2026-06-29Computer Vision and Pattern Recognition

Computer Vision and Pattern Recognition
AI summary

The authors address the problem of knowing exactly where a rover or explorer is on a planetary surface, like the Moon, where GPS doesn't work and wheel measurements become inaccurate over time. They created a new dataset of 360-degree panoramic ground images paired with overhead satellite-like views from a detailed Moon map to help computers learn to match the two perspectives. They tested a modern AI method designed to recognize places from different viewpoints and found it can work well for planetary surfaces. This suggests vision-based techniques could help with navigation in space exploration when traditional systems are unavailable.

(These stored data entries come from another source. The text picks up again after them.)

Lemma UpsertPod_eq σ σ' now b p s :
  UpsertPod σ σ' now b p s =
    let i := s_boosts s b in
    let name := pod_Name (s_pods s p) in
    let e := match b_pods i !! name with
             | Some _ => StartupCPUBoostStatsPodUpdateEvent
             | None => StartupCPUBoostStatsPodCreateEvent
             end in
    let s2 := stats_state b e p (set_boost b (b_set_pods i (<[name := p]> (b_pods i))) s) in
    if condition_met now i (s_pods s p)
    then match revertResources σ' b p s2 with
         | Done (Some err, s') => Done (Some ("pod resources reversion failed: " +:+ err), s')
         | r => r
         end
    else Done (None, s2).
Proof.
  unfold UpsertPod, deref_pod, BoostPod, insert_pod, DurationPolicies, condition_met. go_unfold.
  rewrite updateStats_spec. rewrite stats_state_boost, decide_True, s_boosts_set_boost_eq by done.
  cbn [b_durationPolicies b_set_stats b_set_pods].
  destruct (b_durationPolicies (s_boosts s b) !! _) as [pol|]; [|done].
  cbn beta. rewrite stats_state_pods. cbn [s_pods set_boost].
  unfold validatePolicyOnPod. destruct (duration.Valid _ _ _); [done|]. cbn [negb].
  by destruct (revertResources _ _ _ _) as [[[e'|] s']|].
Qed.

Lemma UpsertPod_cases σ σ' now b p s :
  let i := s_boosts s b in
  let name := pod_Name (s_pods s p) in
  let added := match b_pods i !! name with
               | Some _ => 0
               | None => Z.of_nat (boostContainersLen (s_pods s p))
               end in
  ∃ err s', UpsertPod σ σ' now b p s = Done (err, s') ∧
    (∀ p', p' ≠ p → s_pods s' p' = s_pods s p') ∧
    match condition_met now i (s_pods s p), err with
    | false, _ => err = None ∧ boost_effect b (<[name := p]> (b_pods i)) added s s' ∧
                  stats_exact s' b ∧ s_pods s' = s_pods s ∧ s_world s' = s_world s
    | true, None => boost_effect b (delete name (b_pods i)) added s s' ∧ stats_exact s' b
    | true, Some _ => boost_effect b (<[name := p]> (b_pods i)) added s s'
    end.
Proof.
  intros i name added. rewrite UpsertPod_eq. cbn zeta. fold i name.
  set (e := match b_pods i !! name with Some _ => _ | None => _ end).
  set (s2 := stats_state b e p _).
  destruct (track_effect b e p (<[name := p]> (b_pods i)) s) as (He & Hx & Hp & Hw).
  fold i in He, Hx, Hp, Hw. cbn zeta in He, Hx, Hp, Hw. fold s2 in He, Hx, Hp, Hw.
  replace (match e with StartupCPUBoostStatsPodCreateEvent => _ | _ => _ end) with added in He
    by (unfold added, e; by destruct (b_pods i !! name)).
  destruct (condition_met now i (s_pods s p)).
  - destruct (revertResources_cases σ' b p s2) as (err & s' & -> & Hr).
    destruct err as [err|]; eexists _, s'; (split; [reflexivity|]).
    + split; [intros p' Hp'; rewrite (touches_other _ _ _ Hr) by done; by rewrite Hp|].
      apply (touches_effect _ b) in Hr. rewrite (effect_pods _ _ _ _ _ He) in Hr.
      rewrite <-(Z.add_0_r added). by eapply boost_effect_trans.
    + destruct Hr as (Hr & Hx' & Ho). split; [intros p' Hp'; rewrite Ho by done; by rewrite Hp|].
      split; [|done]. rewrite (effect_pods _ _ _ _ _ He), Hp, delete_insert_eq in Hr.
      rewrite <-(Z.add_0_r added). by eapply boost_effect_trans.
  - eexists _, s2. split; [reflexivity|]. split; [intros p' _; by rewrite Hp|]. done.
Qed.

Lemma DeletePod_cases σ b p s :
  ∃ s', DeletePod σ b p s = Done (None, s') ∧ s_pods s' = s_pods s ∧ s_world s' = s_world s ∧
    boost_effect b (delete (pod_Name (s_pods s p)) (b_pods (s_boosts s b))) 0 s s' ∧
    stats_exact s' b.
Proof.
  unfold DeletePod, remove_pod. go_unfold. rewrite updateStats_spec.
  eexists. split; [reflexivity|].
  destruct (track_effect b StartupCPUBoostStatsPodDeleteEvent p
    (delete (pod_Name (s_pods s p)) (b_pods (s_boosts s b))) s) as (He & Hx & Hp & Hw). done.
Qed.

Lemma ValidatePolicy_spec σ now b name s :
  ∃ l, ValidatePolicy σ now b name s = Done (l, s) ∧
    ∀ p, p ∈ l ↔ ∃ pol n, b_durationPolicies (s_boosts s b) !! name = Some pol ∧
                 b_pods (s_boosts s b) !! n = Some p ∧
                 duration.Valid pol (now n) (s_pods s p) = false.
Proof.
  unfold ValidatePolicy, deref_boost. go_unfold.
  destruct (b_durationPolicies (s_boosts s b) !! name) as [pol|]; eexists; (split; [reflexivity|]).
  - intros p. rewrite list_elem_of_fmap. split.
    + intros ([n p'] & -> & Hin). apply list_elem_of_filter in Hin as [Hv Hin%elem_of_go_range].
      eauto.
    + intros (pol' & n & [= <-] & Hn & Hv). exists (n, p). split; [done|].
      rewrite list_elem_of_filter, elem_of_go_range. done.
  - intros p. split; [by intros ?%not_elem_of_nil|]. by intros (? & ? & ? & _).
Qed.

(** ** What no method touches

    The allocation counters, the identity of the pods and the gauge of
    registered boosts. *)
Record frame (s s' : GoState) : Prop := {
  frame_nextPod : s_nextPod s' = s_nextPod s;
  frame_nextBoost : s_nextBoost s' = s_nextBoost s;
  frame_gauge : boostConfigurations (s_metrics s') = boostConfigurations (s_metrics s);
  frame_key p : same_key (s_pods s p) (s_pods s' p)
}.

#[global] Instance frame_preorder : PreOrder frame.
Proof.
  split; [by intros s|]. intros s s' s'' [? ? ? Hk] [? ? ? Hk']. split; try congruence.
  intros p. destruct (Hk p), (Hk' p). split; congruence.
Qed.

Lemma stats_state_frame b e p v s : frame s (stats_state b e p (set_boost b v s)).
Proof. split; [done|done| |done]. by destruct e. Qed.

Lemma touches_frame p s s' : touches_pod p s s' → frame s s'.
Proof.
  intros [_ Hm ? ? Ho Hk]. split; [done|done|by rewrite Hm|]. intros p'.
  destruct (decide (p' = p)) as [->|Hp]; [done|]. by rewrite Ho.
Qed.

Lemma revertResources_frame σ b p s err s' :
  revertResources σ b p s = Done (err, s') → frame s s'.
Proof.
  rewrite revertResources_release. destruct (release_total b p s) as (e & s1 & -> & Ht).
  apply touches_frame in Ht. destruct e; intros [= <- <-]; [done|].
  etrans; [exact Ht|apply stats_state_frame].
Qed.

geo-localizationplanetary explorationodometrycross-view matchinglunar terrainpanoramic imagestransformersatellite imageryrobot navigationdataset benchmark
Authors
Hong Minh Nguyen, Marcus Märtens, Tat-Jun Chin
Abstract
Maintaining global position awareness is a fundamental challenge for planetary surface exploration, since satellite-based positioning systems are unavailable and onboard odometry drifts over time. Although orbital mapping products, such as overhead imagery and terrain-derived maps, provide global context, aligning them with surface observations is challenging due to large viewpoint differences, low texture, repetitive terrain, and drastic changes in appearance caused by varying illumination and topography. We introduce a new cross-view geo-localization benchmark built from physically rendered surface panoramas and overhead tiles derived from a high-resolution lunar terrain model. Our dataset contains 10438 ground views rendered as 360$^\circ$ surface panoramas with matching overhead images precisely centered at the same location. Additionally, a set of overlapping tiles is provided to study off-center localization with multiple plausible candidates per panorama. We study the performance of a state-of-the-art transformer-based geo-localization method on our data, by training it from scratch and reporting retrieval accuracy. Our results demonstrate that learning-based cross-view localization methods can be successfully applied to the domain of planetary surfaces, providing a vision-based alternative to global navigation satellite systems.